The results of this study have some important policy implications. First, it shows that policies put in place in high prevalence countries to reduce stigma [33] have demonstrated success and should continue and be extended to low prevalence contexts. In fact, though the number of PLWH in this latter context may be low, adverse consequences of stigma [1,2,3,4,5] for people living in those communities may be more pronounced. Additionally, policies put in place to reduce stigma in high prevalence contexts should also target PLWH and address explicitly the issues of internalized stigma, as this can have very deleterious consequences both in terms of mental and physical health, social support and socioeconomic status [8, 10, 14, 24].

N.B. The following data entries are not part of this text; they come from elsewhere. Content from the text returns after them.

Lemma good_added v0 mnt v m f : good v0 mnt v -> hardened (m, f) -> good v0 (mnt ++ [m]) (added m f v).
Proof.
  intros ([? ?] & Hn & Hh & Hs) Hm. split; [unfold added; by case_match|]. split; [by apply added_named|]. split.
  - unfold added. case_match; [done|by constructor].
  - etrans; [apply added_names|]. by apply submseteq_app.
Qed.

Lemma good_added_bad v0 mnt v m f : good v0 mnt v -> bad v0 mnt (added m f v).
Proof.
  intros ([? ?] & Hn & Hh & Hs). split; [unfold added; by case_match|]. split; [by apply added_named|].
  exists m. etrans; [apply added_names|]. apply submseteq_app; [done|]. apply submseteq_inserts_l. done.
Qed.

Lemma forget_Forall (Q : string * Z -> Prop) p l : Forall Q l -> Forall Q (forget p l).
Proof. induction 1 as [|[q f] l Hq Hl IH]; simpl; [constructor|]. destruct (str_equal p q); [done|by constructor]. Qed.

(** A mount that failed is undone, or the kernel keeps it. *)
Lemma unmount_bad v0 mnt v v' p :
  good v0 mnt v -> (v' = v \/ exists f, v' = added p f v) ->
  ghost view_step (unmount (Some p)) v' (fun _ v2 => bad v0 mnt v2).
Proof.
  intros Hg Hv'. assert (same_ns v v' /\ named v' /\ names v' ⊆+ p :: mnt ++ stuck v' ++ [EmptyString]) as (Hns & Hn & Hs).
  { destruct Hg as (_ & Hn & _ & Hs). destruct Hv' as [->|[f ->]].
    - split; [done|]. split; [done|]. apply submseteq_cons. by apply submseteq_inserts_r.
    - split; [unfold added, same_ns; by case_match|]. split; [by apply added_named|].
      etrans; [apply added_names|]. rewrite Permutation_app_comm. cbn [app]. apply submseteq_skip.
      by apply submseteq_inserts_r. }
  eapply ghost_post; [by apply unmount_undoes|]. intros _ v2 (Hns2 & Hn2 & Hs2).
  destruct Hg as (Hns0 & _). split; [|split; [done|by exists EmptyString]].
  unfold same_ns in *. destruct Hns0, Hns, Hns2. split; congruence.
Qed.

Lemma unmount_all_view l v0 rest v :
  same_ns v0 v -> named v -> names v ⊆+ l ++ stuck v ++ rest ->
  ghost view_step (mapM_ (fun m => unmount (Some m)) l) v
    (fun _ v' => same_ns v0 v' /\ named v' /\ names v' ⊆+ stuck v' ++ rest).
Proof.
  revert v. induction l as [|m l IH]; intros v Hv Hn Hs; cbn [mapM_]; [by apply ghost_ret|].
  eapply ghost_bind; [by apply unmount_undoes|]. intros _ v' (Hv' & Hn' & Hs'). apply IH; [|done|done].
  unfold same_ns in *. destruct Hv, Hv'. split; congruence.
Qed.

Section Files.
Variables (cnt : nvc_container) (v0 : view).
Hypothesis Hroot : abs (rootfs_of cnt).

Lemma mount_file_view src dst path mnt v :
  strlen src < PATH_MAX -> strlen dst < PATH_MAX -> good v0 mnt v ->
  ghost view_step (mount_file cnt src dst path) v (fun r v' => match r with
    | Some (Some m) => good v0 (mnt ++ [m]) v'
    | Some None => good v0 mnt v'
    | None => bad v0 mnt v'
    end).
Proof.
  intros Hs Hd Hg. pose proof (good_bad _ _ _ Hg) as Hb. unfold mount_file. cbv zeta. case_match; [by apply ghost_ret|].
  eapply ghost_bind_ignored; [by apply path_append_ens|ignored|]. intros [src'|] _; [|by apply ghost_ret].
  eapply ghost_bind_ignored; [by apply path_append_ens|ignored|]. intros [dst'|] _; [|by apply ghost_ret].
  do 2 (gstep; match goal with |- ghost _ (match ?x with _ => _ end) _ _ => destruct x; [|by apply ghost_ret] end).
  eapply ghost_bind; [by apply bind_remount_view|]. intros [m|] v' Hv'.
  - destruct Hv' as [-> ->]. apply ghost_ret. by apply good_added.
  - apply ghost_ret. destruct Hv' as [->|[f ->]]; [done|]. by apply good_added_bad.
Qed.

This study contributes to the existing literature in many ways. First, to the best of our knowledge it is the first study to assess the link between HIV prevalence and HIV-related stigma distinguishing between the perspective of PLWH and persons not living with HIV from nationally representative data. Second, the study used multiple items to capture the stigma mechanisms suggested by the conceptual work of Earnshaw and Chaudoir [14] and Stangl et al. [24]. Third, contrary to other cross-country analyses, this paper measures HIV prevalence at a subnational level, which allows to account for heterogeneity inside countries, highlighting that people are also influenced by more localized HIV prevalence. Using recent data to contribute to the literature on the link between HIV prevalence and stigma, this paper provides direction on where and how resources should be invested to reduce HIV related stigma and mitigate its potential effects for future populations.